1982 novel by Michael Talbot

The Delicate Dependency: A Novel of the Vampire Life is a 1982 vampire novel by Michael Talbot.

==Plot==
In Victorian London, widowed Dr. John Gladstone runs over a beautiful young man named Niccolo Cavalanti with his carriage. When others at the hospital begin to notice the injured man's unnatural healing ability, Gladstone shelters a recovering Niccolo in his home, and soon learns that the kind man is a vampire. Niccolo befriends both of Gladstone's daughters, the coming of age Ursula and the blind toddler Camille, and then disappears with Camille. Accompanied by Lady Hespeth Dunaway, a woman whose son was also abducted by Niccolo, Gladstone sets off to find his daughter.

==Publication==
The Delicate Dependency was published by Avon Books on March 28, 1982, and eventually went out of print.
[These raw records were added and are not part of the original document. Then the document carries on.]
(* ===== verification/GoPath.v ===== *)
(** * [path.Match] and the UTF-8 decoder it uses

    The glob matcher of Go's standard library, which CONFIG GET runs on a pattern of
    the client's.  [None] is [path.ErrBadPattern].  Each loop has the length of the
    text it consumes as its fuel. *)

From stdpp Require Import base list strings.
From Stdlib Require Import ZArith Lia.
From Stdlib Require Import Strings.Byte.
From S2P Require Import Prelude.
From S2P Require Import GoStrconv.

#[local] Open Scope Z_scope.

Definition RuneError : Z := 65533.

Definition in_range (lo hi : Z) (c : byte) : bool := (lo <=? byteZ c) && (byteZ c <=? hi).
Definition cont_bits (c : byte) : Z := Z.land (byteZ c) 63.

(** [utf8.DecodeRuneInString]: the rune and its width. *)
Definition DecodeRuneInString (s : bytes) : Z * nat :=
  match s with
  | [] => (RuneError, 0%nat)
  | b0 :: t =>
      if byteZ b0 <? 128 then (byteZ b0, 1%nat)
      else if in_range 194 223 b0 then
        match t with
        | b1 :: _ =>
            if in_range 128 191 b1
            then (Z.lor (Z.shiftl (Z.land (byteZ b0) 31) 6) (cont_bits b1), 2%nat)
            else (RuneError, 1%nat)
        | [] => (RuneError, 1%nat)
        end
      else if in_range 224 239 b0 then
        match t with
        | b1 :: b2 :: _ =>
            let lo := if byteZ b0 =? 224 then 160 else 128 in
            let hi := if byteZ b0 =? 237 then 159 else 191 in
            if in_range lo hi b1 && in_range 128 191 b2
            then (Z.lor (Z.shiftl (Z.land (byteZ b0) 15) 12)
                    (Z.lor (Z.shiftl (cont_bits b1) 6) (cont_bits b2)), 3%nat)
            else (RuneError, 1%nat)
        | _ => (RuneError, 1%nat)
        end
      else if in_range 240 244 b0 then
        match t with
        | b1 :: b2 :: b3 :: _ =>
            let lo := if byteZ b0 =? 240 then 144 else 128 in
            let hi := if byteZ b0 =? 244 then 143 else 191 in
            if in_range lo hi b1 && in_range 128 191 b2 && in_range 128 191 b3
            then (Z.lor (Z.shiftl (Z.land (byteZ b0) 7) 18)
                    (Z.lor (Z.shiftl (cont_bits b1) 12)
                       (Z.lor (Z.shiftl (cont_bits b2) 6) (cont_bits b3))), 4%nat)
            else (RuneError, 1%nat)
        | _ => (RuneError, 1%nat)
        end
      else (RuneError, 1%nat)
  end.

Definition is_byte (n : Z) (c : byte) : bool := byteZ c =? n.

(** [getEsc]: one possibly escaped character of a class. *)
Definition getEsc (chunk : bytes) : option (Z * bytes) :=
  match chunk with
  | [] => None
  | c :: t =>
      if is_byte 45 c || is_byte 93 c then None
      else
        let chunk1 := if is_byte 92 c then t else chunk in
        match chunk1 with
        | [] => None
        | _ =>
            let '(r, n) := DecodeRuneInString chunk1 in
            if (r =? RuneError) && (n =? 1)%nat then None
            else match drop n chunk1 with [] => None | rest => Some (r, rest) end
        end
  end.

(** The ranges of a class: what follows it and whether [r] is in it. *)
Fixpoint matchRanges (fuel : nat) (chunk : bytes) (r : Z) (matched : bool) (nrange : Z) :
    option (bytes * bool) :=
  match fuel with
  | O => None
  | S fu =>
      match chunk with
      | c :: t =>
          if is_byte 93 c && (0 <? nrange) then Some (t, matched)
          else
            '(lo, chunk1) ← getEsc chunk;
            '(hi, chunk2) ← match chunk1 with
                            | d :: t1 => if is_byte 45 d then getEsc t1 else Some (lo, chunk1)
                            | [] => Some (lo, chunk1)
                            end;
            matchRanges fu chunk2 r (matched || ((lo <=? r) && (r <=? hi))) (nrange + 1)
      | [] => None
      end
  end.

(** [matchChunk]: the rest of [s] and whether the chunk matched. *)
Fixpoint matchChunk (fuel : nat) (chunk s : bytes) (failed : bool) : option (bytes * bool) :=
  match fuel with
  | O => None
  | S fu =>
      match chunk with
      | [] => if failed then Some ([], false) else Some (s, true)
      | c :: t =>
          let failed := failed || bool_decide (s = []) in
          if is_byte 91 c then
            let '(r, s1) := if failed then (0, s)
                            else let '(r, n) := DecodeRuneInString s in (r, drop n s) in
            let '(negated, t1) := match t with
                                  | d :: t' => if is_byte 94 d then (true, t') else (false, t)
                                  | [] => (false, t)
                                  end in
            '(rest, matched) ← matchRanges (S (length t1)) t1 r false 0;
            matchChunk fu rest s1 (failed || Bool.eqb matched negated)
          else if is_byte 63 c then
            if failed then matchChunk fu t s failed
            else matchChunk fu t (drop (DecodeRuneInString s).2 s)
                   (match s with d :: _ => is_byte 47 d | [] => false end)
          else
            match (if is_byte 92 c then t else chunk) with
            | [] => None
            | x :: t1 =>
                if failed then matchChunk fu t1 s failed
                else match s with
                     | d :: s1 => matchChunk fu t1 s1 (negb (bool_decide (x = d)))
                     | [] => matchChunk fu t1 s true
                     end
            end
      end
  end.

Definition runChunk (chunk s : bytes) : option (bytes * bool) :=
  matchChunk (S (length chunk)) chunk s false.

(** The position at which [scanChunk] stops. *)
Fixpoint scanTo (pattern : bytes) (inrange : bool) : nat :=
  match pattern with
  | [] => 0
  | c :: t =>
      if is_byte 92 c then match t with _ :: t' => S (S (scanTo t' inrange)) | [] => 1 end
      else if is_byte 91 c then S (scanTo t true)
      else if is_byte 93 c then S (scanTo t false)
      else if is_byte 42 c && negb inrange then 0
      else S (scanTo t inrange)
  end.

Fixpoint skipStars (pattern : bytes) (star : bool) : bool * bytes :=
  match pattern with
  | c :: t => if is_byte 42 c then skipStars t true else (star, pattern)
  | [] => (star, pattern)
  end.

(** [scanChunk]: a leading star, the next chunk, the rest. *)
Definition scanChunk (pattern : bytes) : bool * bytes * bytes :=
  let '(star, p) := skipStars pattern false in
  (star, take (scanTo p false) p, drop (scanTo p false) p).

(** The search after a star: [None] for a bad pattern, [Some None] for no match. *)
Fixpoint starSearch (name chunk pattern : bytes) : option (option bytes) :=
  match name with
  | [] => Some None
  | c :: t =>
      if is_byte 47 c then Some None
      else
        '(rest, ok) ← runChunk chunk t;
        if ok : bool then
          if bool_decide (pattern = []) && negb (bool_decide (rest = []))
          then starSearch t chunk pattern else Some (Some rest)
        else starSearch t chunk pattern
  end.

(** The rest of a pattern that does not match is still checked. *)
Fixpoint checkRest (fuel : nat) (pattern : bytes) : option bool :=
  match fuel with
  | O => Some false
  | S fu =>
      match pattern with
      | [] => Some false
      | _ => let '(_, chunk, rest) := scanChunk pattern in
             _ ← runChunk chunk [];
             checkRest fu rest
      end
  end.

Fixpoint matchLoop (fuel : nat) (pattern name : bytes) : option bool :=
  match fuel with
  | O => Some false
  | S fu =>
      match pattern with
      | [] => Some (bool_decide (name = []))
      | _ =>
          let '(star, chunk, rest) := scanChunk pattern in
          if star && bool_decide (chunk = []) then Some (negb (existsb (is_byte 47) name))
          else
            '(t, ok) ← runChunk chunk name;
            if (ok : bool) && (bool_decide (t = []) || negb (bool_decide (rest = [])))
            then matchLoop fu rest t
            else
              found ← (if star : bool then starSearch name chunk rest else Some None);
              match found with
              | Some t' => matchLoop fu rest t'
              | None => checkRest (S (length rest)) rest
              end
      end
  end.

Definition Match (pattern name : bytes) : option bool :=
  matchLoop (S (length pattern)) pattern name.

Example Match_star : Match (bs "max*y") (bs "maxmemory") = Some true.
Proof. reflexivity. Qed.

Example Match_class : Match (bs "append[a-f]*") (bs "appendfsync") = Some true.
Proof. reflexivity. Qed.

Example Match_negated : Match (bs "append[^a-f]*") (bs "appendfsync") = Some false.
Proof. reflexivity. Qed.

Example Match_bad : Match (bs "dir[") (bs "dir") = None.
Proof. reflexivity. Qed.

Example Match_question : Match (bs "d?r") (bs "dir") = Some true.
Proof. reflexivity. Qed.

(** ** The fuel is enough: more of it changes nothing *)

Lemma skipStars_spec p b :
  (length (skipStars p b).2 <= length p)%nat /\
  (length (skipStars p b).2 = length p -> skipStars p b = (b, p)) /\
  match (skipStars p b).2 with c :: _ => is_byte 42 c = false | [] => True end.
Proof.
  revert b. induction p as [|c t IH]; intros b; simpl; [done|].
  destruct (is_byte 42 c) eqn:Hc; [|done]. destruct (IH true) as (H1 & H2 & H3).
  split_and!; [lia|lia|done].
Qed.

Lemma scanChunk_shrinks p : p <> [] -> (length (scanChunk p).2 < length p)%nat.
Proof.
  intros Hp. unfold scanChunk. pose proof (skipStars_spec p false) as (H1 & H2 & H3).
  destruct (skipStars p false) as [star q]. simpl in *. rewrite length_drop.
  destruct (decide (length q = length p)) as [He|]; [|lia].
  injection (H2 He) as -> ->. destruct p as [|c t]; [done|]. simpl.
  rewrite H3. simpl. repeat case_match; simpl; lia.
Qed.

Lemma getEsc_shrinks c r rest : getEsc c = Some (r, rest) -> (length rest < length c)%nat.
Proof.
  destruct c as [|x t]; [done|]. simpl. case_match; [done|].
  set (q := if is_byte 92 x then t else x :: t).
  assert (length q <= S (length t))%nat as Hq by (unfold q; case_match; simpl; lia).
  destruct q as [|y q'] eqn:Eq; [done|].
  destruct (DecodeRuneInString (y :: q')) as [z n] eqn:Hd.
  assert (1 <= n)%nat.
  { unfold DecodeRuneInString in Hd. repeat case_match; simplify_eq; lia. }
  destruct (_ && _); [done|]. destruct (drop n (y :: q')) eqn:Hdr; [done|].
  intros; simplify_eq. rewrite <- Hdr, length_drop. simpl in *. lia.
Qed.

Lemma matchRanges_fuel f1 f2 chunk r m k :
  (length chunk < f1)%nat -> (length chunk < f2)%nat ->
  matchRanges f1 chunk r m k = matchRanges f2 chunk r m k.
Proof.
  revert f2 chunk m k. induction f1 as [|f1 IH]; intros [|f2] chunk m k H1 H2; try lia.
  destruct chunk as [|c t]; [done|]. cbn [matchRanges].
  destruct (is_byte 93 c && (0 <? k)); [done|].
  destruct (getEsc (c :: t)) as [[lo c1]|] eqn:He; [|done]. apply getEsc_shrinks in He. simpl.
  destruct c1 as [|d t1]; simpl in *; [apply IH; simpl; lia|].
  destruct (is_byte 45 d); simpl; [|apply IH; simpl; lia].
  destruct (getEsc t1) as [[hi c2]|] eqn:He2; [|done]. apply getEsc_shrinks in He2. simpl.
  apply IH; lia.
Qed.

Lemma matchRanges_shrinks f chunk r m k rest b :
  matchRanges f chunk r m k = Some (rest, b) -> (length rest < length chunk)%nat.
Proof.
  revert chunk m k. induction f as [|f IH]; intros [|c t] m k; try done. cbn [matchRanges].
  destruct (is_byte 93 c && (0 <? k)); [intros; simplify_eq; simpl; lia|].
  destruct (getEsc (c :: t)) as [[lo c1]|] eqn:He; [|done]. apply getEsc_shrinks in He. simpl.
  destruct c1 as [|d t1]; simpl in *; [intros H%IH; simpl in H; lia|].
  destruct (is_byte 45 d); simpl; [|intros H%IH; simpl in H; lia].
  destruct (getEsc t1) as [[hi c2]|] eqn:He2; [|done]. apply getEsc_shrinks in He2. simpl.
  intros H%IH. lia.
Qed.

Lemma matchChunk_fuel f1 f2 chunk s b :
  (length chunk < f1)%nat -> (length chunk < f2)%nat ->
  matchChunk f1 chunk s b = matchChunk f2 chunk s b.
Proof.
  revert f2 chunk s b. induction f1 as [|f1 IH]; intros [|f2] chunk s b H1 H2; try lia.
  destruct chunk as [|c t]; [done|]. cbn [matchChunk]. simpl in H1, H2.
  destruct (is_byte 91 c).
  - destruct (if b || _ then _ else _) as [r s1].
    set (q := match t with d :: t' => if is_byte 94 d then (true, t') else (false, t)
              | [] => (false, t) end).
    assert (length q.2 <= length t)%nat as Hq
      by (unfold q; destruct t; [done|]; case_match; simpl; lia).
    destruct q as [neg t1]. simpl in Hq.
    destruct (matchRanges _ t1 r false 0) as [[rest mt]|] eqn:Hm; [|done].
    apply matchRanges_shrinks in Hm. simpl. apply IH; lia.
  - destruct (is_byte 63 c); [case_match; apply IH; lia|].
    destruct (is_byte 92 c).
    + destruct t as [|x t1]; [done|]. simpl in *. repeat case_match; apply IH; lia.
    + repeat case_match; apply IH; lia.
Qed.

Lemma checkRest_fuel f1 f2 p :
  (length p < f1)%nat -> (length p < f2)%nat -> checkRest f1 p = checkRest f2 p.
Proof.
  revert f2 p. induction f1 as [|f1 IH]; intros [|f2] p H1 H2; try lia.
  destruct p as [|c t]; [done|]. cbn [checkRest].
  pose proof (scanChunk_shrinks (c :: t) ltac:(done)) as Hs.
  destruct (scanChunk (c :: t)) as [[star chunk] rest]. simpl in Hs, H1, H2.
  destruct (runChunk chunk []); [|done]. simpl. apply IH; lia.
Qed.

Lemma matchLoop_fuel f1 f2 p name :
  (length p < f1)%nat -> (length p < f2)%nat -> matchLoop f1 p name = matchLoop f2 p name.
Proof.
  revert f2 p name. induction f1 as [|f1 IH]; intros [|f2] p name H1 H2; try lia.
  destruct p as [|c t]; [done|]. cbn [matchLoop].
  pose proof (scanChunk_shrinks (c :: t) ltac:(done)) as Hs.
  destruct (scanChunk (c :: t)) as [[star chunk] rest]. simpl in Hs, H1, H2.
  destruct (star && _); [done|]. destruct (runChunk chunk name) as [[u ok]|]; [|done]. simpl.
  destruct (ok && _); [apply IH; lia|].
  destruct (if star then _ else _) as [[t'|]|]; simpl; [apply IH; lia|done|done].
Qed.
It was republished by Valancourt Books in 2014.

==Reception==
In Encyclopedia of the Vampire, Darrell Schweitzer called the novel "one of the most impressive explorations of a vampire mind ever written". Publishers Weekly called The Delicate Dependency "ambitious, "impressive", and "unflaggingly interesting.” Whitley Strieber noted of the novel, "The tension builds page by page to a stunning climax ... I doubt that I will ever forget it.” Fangoria named The Delicate Dependency as one of its "Top 10 Vampire Novels" in 1992.